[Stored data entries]
(** * Task-Management-Dashboard: the REST back end and its client

    A shallow embedding of [backend/routes/tasks.js], [backend/models/Task.js],
    [backend/middleware/auth.js] and [backend/routes/profile.js], and of the
    parts of the client that talk to them: [validate] of [TaskForm.jsx] and
    the filters, [fetchTasks] and [handleDeleteTask] of the dashboard.

    Conventions.
    - Text is a [string] that holds the bytes of the text in UTF-8, the form
      in which the request carries it and MongoDB stores and compares it.
      What JavaScript sees in UTF-16 is computed from the bytes: the white
      space that [trim] removes is every character of the class [\s],
      [Text.length] is the number of UTF-16 code units and [Validator.len]
      the number that validator.js [isLength] compares.  A string that is
      not well-formed UTF-8 stands for no text.  Letter case is ASCII case:
      the caseless match of [$regex] is modelled for the letters A to Z.
    - A request field (query parameter, body member) is an [option string]:
      [None] is JavaScript's [undefined].
    - Handlers are state passing: they take the collections and return the
      response together with the collections afterwards.
    - Functions of the libraries the code calls whose definition is a large
      table or cryptography (validator.js [isISO8601], [isEmail],
      [normalizeEmail], the cast to [Date], the JWS decoding and MAC check)
      are the fields of a record [Library] that the handlers take. *)

From Stdlib Require Import String Ascii List ZArith NArith Bool Arith Lia.
From Stdlib Require Import Sorting.Sorted Sorting.Permutation.
From Stdlib Require Structures.OrderedTypeEx.
Import ListNotations.
Open Scope string_scope.
Open Scope list_scope.

(** ** JavaScript string primitives used by the code *)
Module Text.

(** A byte of the form 10xxxxxx: it continues the character that a byte
    before it began. *)
Definition isContinuation (c : ascii) : bool :=
  let n := nat_of_ascii c in (128 <=? n)%nat && (n <=? 191)%nat.

(** The class [\s] of JavaScript, which is also the white space and the
    line terminators that [String.prototype.trim] removes, by the number of
    bytes of the character.  One byte: TAB, LF, VT, FF, CR and space. *)
Definition isSpace (c : ascii) : bool :=
  let n := nat_of_ascii c in
  (n =? 32)%nat || ((9 <=? n)%nat && (n <=? 13)%nat).

(** Two bytes: U+00A0 (C2 A0). *)
Definition isSpace2 (c1 c2 : ascii) : bool :=
  (nat_of_ascii c1 =? 194)%nat && (nat_of_ascii c2 =? 160)%nat.

(** Three bytes: U+1680 (E1 9A 80), U+2000 to U+200A (E2 80 80 to 8A),
    U+2028, U+2029 and U+202F (E2 80 A8, A9 and AF), U+205F (E2 81 9F),
    U+3000 (E3 80 80) and U+FEFF (EF BB BF). *)
Definition isSpace3 (c1 c2 c3 : ascii) : bool :=
  let a := nat_of_ascii c1 in
  let b := nat_of_ascii c2 in
  let c := nat_of_ascii c3 in
  ((a =? 225) && (b =? 154) && (c =? 128)
   || (a =? 226) && (b =? 128)
      && ((128 <=? c) && (c <=? 138) || (c =? 168) || (c =? 169) || (c =? 175))
   || (a =? 226) && (b =? 129) && (c =? 159)
   || (a =? 227) && (b =? 128) && (c =? 128)
   || (a =? 239) && (b =? 187) && (c =? 191))%nat.

(** validator.js [ltrim] without [chars], [str.replace(/^\s+/g, '')]: the
    text from its first character that is not white space. *)
Fixpoint ltrim (s : string) : string :=
  match s with
  | String c1 s1 =>
      if isSpace c1 then ltrim s1
      else
        match s1 with
        | String c2 s2 =>
            if isSpace2 c1 c2 then ltrim s2
            else
              match s2 with
              | String c3 s3 => if isSpace3 c1 c2 c3 then ltrim s3 else s
              | EmptyString => s
              end
        | EmptyString => s
        end
  | EmptyString => EmptyString
  end.

(** The text is white space from end to end. *)
Definition blank (s : string) : bool := ltrim s =? "".

(** validator.js [rtrim] without [chars], which steps back from the end
    while the character is white space: the text up to its last character
    that is not white space. *)
Fixpoint rtrim (s : string) : string :=
  match s with
  | EmptyString => EmptyString
  | String c s' => if blank s then EmptyString else String c (rtrim s')
  end.

(** [String.prototype.trim], and validator.js [trim] without [chars]. *)
Definition trim (s : string) : string := rtrim (ltrim s).
(** [best_match] and [best_score] when the loop ends. *)
Definition best_match_of (features : gmap string Q) : option string :=
  fst (fst (best_of features)).
Definition best_score_of (features : gmap string Q) : Q :=
  snd (fst (best_of features)).

(** [min(1.0, best_score / 100)] *)
Definition confidence_of (best_score : Q) : Q := Qmin 1 (best_score / 100).

(** [classify]: [(attack_type, confidence, details)].  The [except] branch
    of the source is not reachable on numeric feature values: nothing in
    the body raises on them. *)
Definition classify (features : gmap string Q) (confidence_threshold : Q)
  : option string * Q * list (string * Q) :=
  let '(best_match, best_score, details) := best_of features in
  let confidence := confidence_of best_score in
  if Qlt_le_dec confidence confidence_threshold
  then (Some "Unknown Attack", confidence, details)
  else (best_match, confidence, details).

(** The default [confidence_threshold = 0.6]. *)
Definition default_confidence_threshold : Q := 0.6.

(** [get_attack_types] *)
Definition get_attack_types : list string := map fst attack_signatures.

(** The wording of section 4.5: the points a signature entry contributes. *)
Definition entry_points (features : gmap string Q) (signature : string * string) : Q :=
  match features !! fst signature with
  | None => 0
  | Some value =>
      if String.eqb (snd signature) "high" then (if Qlt_le_dec 50 value then 20 else 0)
      else if String.eqb (snd signature) "very_high" then (if Qlt_le_dec 80 value then 30 else 0)
      else if String.eqb (snd signature) "low" then (if Qlt_le_dec value 20 then 20 else 0)
      else 0
  end.
(** Lines 500-718: what [main] does under its handler of [ClientError]. *)
Definition configure (aws_profile : string) (region : option string)
    (account_id : string) : Script () :=
  connections_response ← request List_connections list_connections;
  let connections := default [] connections_response in
  (if bool_decide (length connections = 0) then
     say "No CodeStar connections found. Please create a connection first.";;
     exit 1
   else mret ());;
  let connection_names := ConnectionName <$> connections in
  say "Available connections:";;
  selected_connection ← select_option connection_names;
  connection_arn ← (λ p, (p, connection_arn_of connections selected_connection));
  repository ← input "Enter repository name (e.g., username/repository): ";
  branch ← input "Enter branch name (e.g., main): ";
  stack_name ← input "Enter stack name: ";
  template_path ←
    input "Enter template path (relative to repository root, e.g., templates/my-template.yaml): ";
  use_deployment_file ←
    input "Do you want to use a deployment configuration file from the repository? (y/n): ";
  deployment_file_path ←
    (if yes use_deployment_file
     then Some <$> input "Enter deployment file path (relative to repository root, e.g., deployment-file.yaml): "
     else mret None);
  params_file_path ←
    (if negb (given deployment_file_path) then
       use_params_file ←
         input "Do you want to use a parameters file from the repository? (y/n): ";
       if yes use_params_file
       then Some <$> input "Enter parameters file path (relative to repository root, e.g., params/dev.json): "
       else mret None
     else mret None);
  uuid ← request Uuid4 (λ h, Normal (uuid4 h));
  let pipeline_role_name :=
    "CodePipeline-" +:+ stack_name +:+ "-" +:+ prefix 8 uuid in
  pipeline_role_arn ← create_pipeline_role pipeline_role_name account_id;
  say ("Created pipeline role with ARN: " +:+ pipeline_role_arn);;
  cf_role_arn ← execution_role stack_name account_id;
  iam_confirm ← input "Does this template require IAM capabilities? (y/n): ";
  let capabilities :=
    if yes iam_confirm then ["CAPABILITY_IAM"; "CAPABILITY_NAMED_IAM"]
    else [] in
  artifact_bucket ← create_artifact_bucket region;
  uuid ← request Uuid4 (λ h, Normal (uuid4 h));
  let pipeline_name := stack_name +:+ "-Pipeline-" +:+ prefix 8 uuid in
  say (newline +:+ "Deployment Details:");;
  say ("AWS Profile: " +:+ aws_profile);;
  say ("AWS Region: " +:+ show region);;
  say ("Connection: " +:+ selected_connection);;
  say ("Connection ARN: " +:+ connection_arn);;
  say ("Repository: " +:+ repository);;
  say ("Branch: " +:+ branch);;
  say ("Stack Name: " +:+ stack_name);;
  (if negb (given deployment_file_path) then
     say ("Template Path: " +:+ template_path);;
     (if given params_file_path
      then say ("Parameters File: " +:+ show params_file_path)
      else mret ())
   else say ("Deployment File: " +:+ show deployment_file_path));;
  say ("Pipeline Role ARN: " +:+ pipeline_role_arn);;
  emit (Printed_value "CloudFormation Role ARN: " cf_role_arn);;
  say ("Artifact Bucket: " +:+ artifact_bucket);;
  say ("Pipeline Name: " +:+ pipeline_name);;
  (if negb (bool_decide (length capabilities = 0))
   then say "IAM Capabilities: Enabled"
   else mret ());;
  deploy pipeline_name
    (pipeline_definition pipeline_name pipeline_role_arn artifact_bucket
       connection_arn repository branch stack_name template_path cf_role_arn
       capabilities params_file_path).
(** * Two cellular automata: the Nagel-Schreckenberg traffic model and
      Conway's Game of Life

    A shallow embedding of the code cells of the two notebooks
    ([NagelSchreckenbergModel.ipynb] and the Game of Life notebook) and the
    properties of their update rules.

    Conventions of the embedding.
    - Python integers are [Z]; Python lists are [list]; reading or writing a
      list outside its range raises [IndexError], which is [None] here.
    - The notebooks keep [pos], [vel], [traffic], [board] as global variables
      that the cells overwrite; here they are the fields of an explicit state
      threaded through a state-and-error monad.
    - [np.random.rand()] reads the hidden module-level generator.  The values
      it hands out, in call order, are a stream [u : nat -> Q]; the state
      records how many calls have been made.  A float64 is a rational number
      and [<] on floats is exact, so [Q] loses nothing.
    - The cells of the numpy arrays hold the floats [0.0], [1.0], [2.0],
      [3.0] and sums of at most eight of them; they are modelled by the
      integers they denote. *)

From Stdlib Require Import ZArith QArith Lia Ascii.
From stdpp Require Import base option list gmap strings pretty.

Local Open Scope Z_scope.

(** ** Python lists and numpy indices *)

Module Py.

(** [l[i]] for [0 <= i]. *)
Definition getitem {A} (l : list A) (i : nat) : option A := l !! i.

(** [l[i] = x] for [0 <= i]: an assignment outside the list raises. *)
Definition setitem {A} (l : list A) (i : nat) (x : A) : option (list A) :=
  if decide (i < length l)%nat then Some (<[i:=x]> l) else None.

(** [l.pop(i)] for [0 <= i]: the element and the shortened list. *)
Definition pop {A} (l : list A) (i : nat) : option (A * list A) :=
  x ← l !! i; Some (x, delete i l).

(** [l.insert(0, x)]. *)
Definition insert0 {A} (l : list A) (x : A) : list A := x :: l.
(** ** C9: [rotate_pages] *)

Section Rotate.
Context {Page : Type}.
Variable page_rotate : Z → Page → Page.

(** C9. [rotate_pages] never fails and puts every page of the source into
    the output, at its own position and in an unencrypted writer. The page
    at index [k] is rotated by the angle the map gives for [k] when that
    angle is 90, 180 or 270; it is passed on as it is when the map gives
    another angle, and when [k] is not in the map. *)
Theorem rotate_pages_frame (pages : list Page) (rotate_map : gmap Z Z) :
  let out := rotate_pages page_rotate pages rotate_map in
  w_encrypt out = None ∧
  length (w_pages out) = length pages ∧
  ∀ (k : nat) (page : Page), pages !! k = Some page →
    (∀ a, rotate_map !! Z.of_nat k = Some a → a ∈ [90; 180; 270] →
          w_pages out !! k = Some (page_rotate a page)) ∧
    (∀ a, rotate_map !! Z.of_nat k = Some a → a ∉ [90; 180; 270] →
          w_pages out !! k = Some page) ∧
    (rotate_map !! Z.of_nat k = None → w_pages out !! k = Some page).
Proof.
  simpl. split; [|split].
  - unfold rotate_pages. by rewrite rotate_loop_spec.
  - unfold rotate_pages. rewrite rotate_loop_spec. simpl.
    by rewrite length_imap.
  - intros k page Hk. rewrite rotate_pages_lookup, Hk. simpl.
    unfold rotate_one, angle_ok. repeat split.
    + intros a -> Ha. by rewrite bool_decide_eq_true_2.
    + intros a -> Ha. by rewrite bool_decide_eq_false_2.
    + by intros ->.
Qed.

End Rotate.

Lemma rotate_pages_frame_witness :
  let out := rotate_pages (λ a p, (p + a) `mod` 360) [0; 90; 0]
               (<[0 := 180]> (<[2 := 45]> ∅)) in
  w_pages out !! 0%nat = Some 180 ∧
  w_pages out !! 1%nat = Some 90 ∧
  w_pages out !! 2%nat = Some 0.
Proof.
  pose proof (rotate_pages_frame (λ a p, (p + a) `mod` 360) [0; 90; 0]
                (<[0 := 180]> (<[2 := 45]> ∅))) as (_ & _ & H).
  simpl. split; [|split].
  - destruct (H 0%nat 0 eq_refl) as (Hrot & _ & _).
    apply (Hrot 180); [vm_compute; reflexivity|].
    rewrite !elem_of_cons. lia.
  - destruct (H 1%nat 90 eq_refl) as (_ & _ & Hout).
    apply Hout. vm_compute; reflexivity.
  - destruct (H 2%nat 0 eq_refl) as (_ & Hbad & _).
    apply (Hbad 45); [vm_compute; reflexivity|].
    rewrite !elem_of_cons, elem_of_nil. lia.
Defined.

(** ** C10: [delete_pages] *)

Section Delete.
Context {Page : Type}.

(** C10. Two index lists with the same elements, in whatever order and
    however often, give the same result. [delete_pages] never raises: it
    returns the pages whose index is not in the list, each once, by strictly
    ascending index of the source document. *)
Theorem delete_pages_set_ascending :
  (∀ (pages : list Page) (l1 l2 : list Z),
     (∀ i, i ∈ l1 ↔ i ∈ l2) → delete_pages pages l1 = delete_pages pages l2) ∧
  (∀ (pages : list Page) (page_indices : list Z),
     ∃ (keep : list Z) (kept : list Page),
       delete_pages pages page_indices = Ok (mkWriter kept None) ∧
       StronglySorted Z.lt keep ∧
       (∀ i, i ∈ keep ↔ 0 ≤ i < get_page_count pages ∧ i ∉ page_indices) ∧
       Forall2 (λ i page, pages !! Z.to_nat i = Some page) keep kept).
Proof.
  split.
  - intros pages l1 l2 Heq. unfold delete_pages.
    assert (list_to_set l1 =@{gset Z} list_to_set l2) as ->; [|done].
    apply set_eq. intros i. by rewrite !elem_of_list_to_set.
  - intros pages page_indices. unfold delete_pages.
    set (keep := not_in_set _ _).
    destruct (add_pages_at_in_range pages keep new_writer
                (not_in_set_in_range _ _)) as (kept & Hok & Hkept).
    exists keep, kept. split; [done|]. split; [apply not_in_set_ascending|].
    split; [|done].
    intros i. unfold keep. by rewrite elem_of_not_in_set, elem_of_list_to_set.
Qed.

End Delete.

Lemma delete_pages_set_ascending_witness :
  delete_pages [10; 20; 30; 40]%nat [2; 0; 2]
  = delete_pages [10; 20; 30; 40]%nat [0; 2].
Proof.
  destruct (delete_pages_set_ascending (Page:=nat)) as [Hset _].
  apply (Hset [10; 20; 30; 40]%nat [2; 0; 2] [0; 2]).
  intros i. rewrite !elem_of_cons, !elem_of_nil. tauto.
Defined.

(** * Further properties of the parser *)

Lemma elem_of_range_down (x lo hi : Z) :
  x ∈ Py.range_down lo hi ↔ hi < x ≤ lo.
Proof.
  unfold Py.range_down. rewrite list_elem_of_fmap. split.
  - intros (k & -> & Hk). apply elem_of_seq in Hk. lia.
  - intros Hx. exists (Z.to_nat (lo - x)). split; [lia|].
    apply elem_of_seq. lia.
Qed.

Lemma add_all_union (ps : list Z) (pages : gset Z) :
  add_all ps pages = list_to_set ps ∪ pages.
Proof.
  apply set_eq. intros x.
  rewrite elem_of_add_all, elem_of_union, elem_of_list_to_set. done.
Qed.

Lemma list_to_set_sorted (pages : gset Z) :
  list_to_set (Py.sorted pages) = pages.
Proof.
  apply set_eq. intros x. by rewrite elem_of_list_to_set, elem_of_sorted.
Qed.

Lemma reorder_loop_filter tokens max_page seq :
  reorder_loop tokens max_page seq
  = reorder_loop (filter nonempty tokens) max_page seq.
Proof.
  revert seq. induction tokens as [|tok tokens IH]; intros seq; [done|].
  rewrite filter_cons. destruct (decide (nonempty tok)) as [Hne|He]; simpl.
  - rewrite Hne.
    destruct (reorder_token tok max_page seq); simpl; [apply IH|done].
  - apply not_false_is_true in He. rewrite He. apply IH.
Qed.

Lemma reorder_loop_nonempty_fields (s : string) (max_page : Z) :
  reorder_loop (filter nonempty (Py.re_split_seps (Py.strip s))) max_page []
  = reorder_loop (fields s) max_page [].
Proof.
  unfold Py.re_split_seps. rewrite filter_split_go by done.
  fold (fields (Py.strip s)). by rewrite fields_strip.
Qed.

(** [parse_reorder] is a function of the non-empty tokens alone. *)
Lemma parse_reorder_fields (s : string) (max_page : Z) :
  parse_reorder s max_page = reorder_loop (fields s) max_page [].
Proof.
  unfold parse_reorder.
  destruct (Py.is_empty (Py.strip s)) eqn:He.
  - by rewrite (fields_empty_strip s He).
  - by rewrite reorder_loop_filter, reorder_loop_nonempty_fields.
Qed.

(** ** Sequence mode stays within the document *)

Lemma reorder_token_bounds tok max_page seq seq' :
  reorder_token tok max_page seq = Ok seq' →
  Forall (λ i, 0 ≤ i < max_page) seq → Forall (λ i, 0 ≤ i < max_page) seq'.
Proof.
  unfold reorder_token. intros Htok Hb.
  destruct (Py.contains_hyphen tok).
  - destruct (Py.split_hyphen_1 tok) as [|a [|b [|? ?]]]; try discriminate.
    destruct (Py.int a) as [start|]; [|discriminate].
    destruct (Py.int b) as [end_|]; [|discriminate].
    destruct (_ || _) eqn:Hc; [discriminate|].
    repeat (apply orb_false_iff in Hc as [Hc ?]).
    destruct (start <=? end_); injection Htok as <-;
      apply Forall_app; (split; [done|]); apply Forall_forall; intros x Hx.
    + apply elem_of_range in Hx. lia.
    + apply elem_of_range_down in Hx. lia.
  - destruct (Py.int tok) as [p|]; [|discriminate].
    destruct (_ || _) eqn:Hc; [discriminate|].
    injection Htok as <-. apply orb_false_iff in Hc as [? ?].
    apply Forall_app. split; [done|]. repeat constructor; lia.
Qed.

Lemma reorder_loop_bounds tokens max_page seq seq' :
  reorder_loop tokens max_page seq = Ok seq' →
  Forall (λ i, 0 ≤ i < max_page) seq → Forall (λ i, 0 ≤ i < max_page) seq'.
Proof.
  revert seq. induction tokens as [|tok rest IH]; intros seq; simpl.
  - by intros [= <-].
  - destruct (Py.is_empty tok); [apply IH|].
    destruct (reorder_token tok max_page seq) as [s1|e] eqn:Ht;
      [|discriminate]; simpl.
    intros Hl Hb. eapply IH; [done|]. by eapply reorder_token_bounds.
Qed.

Lemma parse_reorder_in_range ranges_str max_page seq :
  parse_reorder ranges_str max_page = Ok seq →
  Forall (λ i, 0 ≤ i < max_page) seq.
Proof.
  unfold parse_reorder. destruct (Py.is_empty (Py.strip ranges_str)).
  - intros [= <-]. constructor.
  - intros Hl. by eapply reorder_loop_bounds.
Qed.

Lemma parse_page_ranges_in_range ranges_str max_page idxs :
  parse_page_ranges ranges_str max_page = Ok idxs →
  Forall (λ i, 0 ≤ i < max_page) idxs ∧ NoDup idxs.
Proof.
  unfold parse_page_ranges. destruct (Py.is_empty (Py.strip ranges_str)).
  - intros [= <-]. split; constructor.
  - destruct (page_ranges_loop _ _ _) as [pages|e] eqn:Hl; [|discriminate].
    simpl. intros [= <-]. split.
    + apply Forall_forall. intros x Hx%elem_of_sorted.
      eapply page_ranges_loop_bounds; [done| |done]. intros y Hy. set_solver.
    + unfold Py.sorted. rewrite merge_sort_Permutation. apply NoDup_elements.
Qed.

(** X1. Whatever [parse_reorder] accepts, every index of the sequence it
    returns lies in [[0, max_page)], descending ranges and repeats
    included. *)
Theorem parse_reorder_in_bounds (ranges_str : string) (max_page : Z)
    (seq : list Z) :
  parse_reorder ranges_str max_page = Ok seq →
  Forall (λ i, 0 ≤ i < max_page) seq.
Proof. apply parse_reorder_in_range. Qed.

Lemma parse_reorder_in_bounds_witness :
  parse_reorder "3-2 3,1" 3 = Ok [2; 1; 2; 0] ∧
  Forall (λ i, 0 ≤ i < 3) [2; 1; 2; 0].
Proof.
  split; [vm_compute; reflexivity|].
  apply (parse_reorder_in_bounds "3-2 3,1" 3 [2; 1; 2; 0]).
  vm_compute; reflexivity.
Defined.

(** ** Set mode against sequence mode *)

Lemma page_ranges_token_reorder tok max_page pages pages' :
  page_ranges_token tok max_page pages = Ok pages' →
  ∃ part, reorder_token tok max_page [] = Ok part ∧
          pages' = list_to_set part ∪ pages.
Proof.
  unfold page_ranges_token, reorder_token. intros Htok.
  destruct (Py.contains_hyphen tok).
  - destruct (Py.split_hyphen_1 tok) as [|a [|b [|? ?]]]; try discriminate.
    destruct (Py.int a) as [start|]; [|discriminate].
    destruct (Py.int b) as [end_|]; [|discriminate].
    destruct (_ || _ || _ || _ || _) eqn:Hc; [discriminate|].
    injection Htok as <-.
    apply orb_false_iff in Hc as [Hc Hdesc]. rewrite Hc.
    replace (start <=? end_) with true by lia.
    eexists. split; [done|]. apply add_all_union.
  - destruct (Py.int tok) as [p|]; [|discriminate].
    destruct (_ || _) eqn:Hc; [discriminate|].
    injection Htok as <-. eexists. split; [done|].
    apply set_eq. intros x. simpl.
    rewrite !elem_of_union, elem_of_empty. tauto.
Qed.
Lemma restore_cases (w : World) (memento : value) :
  (exists s w',
      ConcreteMemento_getState memento w = Return s w /\
      Originator_restore memento w = Return tt w' /\
      state w' = s /\ mementos w' = mementos w /\ heap w' = heap w) \/
  (exists e, Originator_restore memento w = Throw e w).
Proof.
  destruct memento as [| |l|s]; try (right; exists TypeError; reflexivity).
  destruct (heap w !! l) as [cm|] eqn:Hl.
  - left. exists (ConcreteMemento_state cm). eexists.
    rewrite (getState_live w l cm Hl). split; [reflexivity|].
    unfold Originator_restore, bind. rewrite (getState_live w l cm Hl).
    cbn. repeat split; reflexivity.
  - right. exists (NoSuchObject l). exec. now rewrite Hl.
Qed.

(** C3. restore(null) and restore(undefined) throw before the assignment:
    the store they leave is the store they found.  For any argument,
    restore() either completes with the state overwritten by the memento's
    getState(), or throws and leaves the store untouched. *)
Theorem Originator_restore_absent (w : World) :
  Originator_restore VNull w = Throw TypeError w /\
  Originator_restore VUndefined w = Throw TypeError w /\
  state (world_of (Originator_restore VNull w)) = state w /\
  state (world_of (Originator_restore VUndefined w)) = state w /\
  forall memento : value,
    (exists s w',
        ConcreteMemento_getState memento w = Return s w /\
        Originator_restore memento w = Return tt w' /\
        state w' = s /\ mementos w' = mementos w /\ heap w' = heap w) \/
    (exists e, Originator_restore memento w = Throw e w).
Proof.
  repeat (split; [reflexivity|]). intros memento. apply restore_cases.
Qed.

▶ DIRECTIONS FOR THIS TASK: Count up the lines above that include the string "gset" and report nothing but that number.

▶ TASK OUTPUT: 3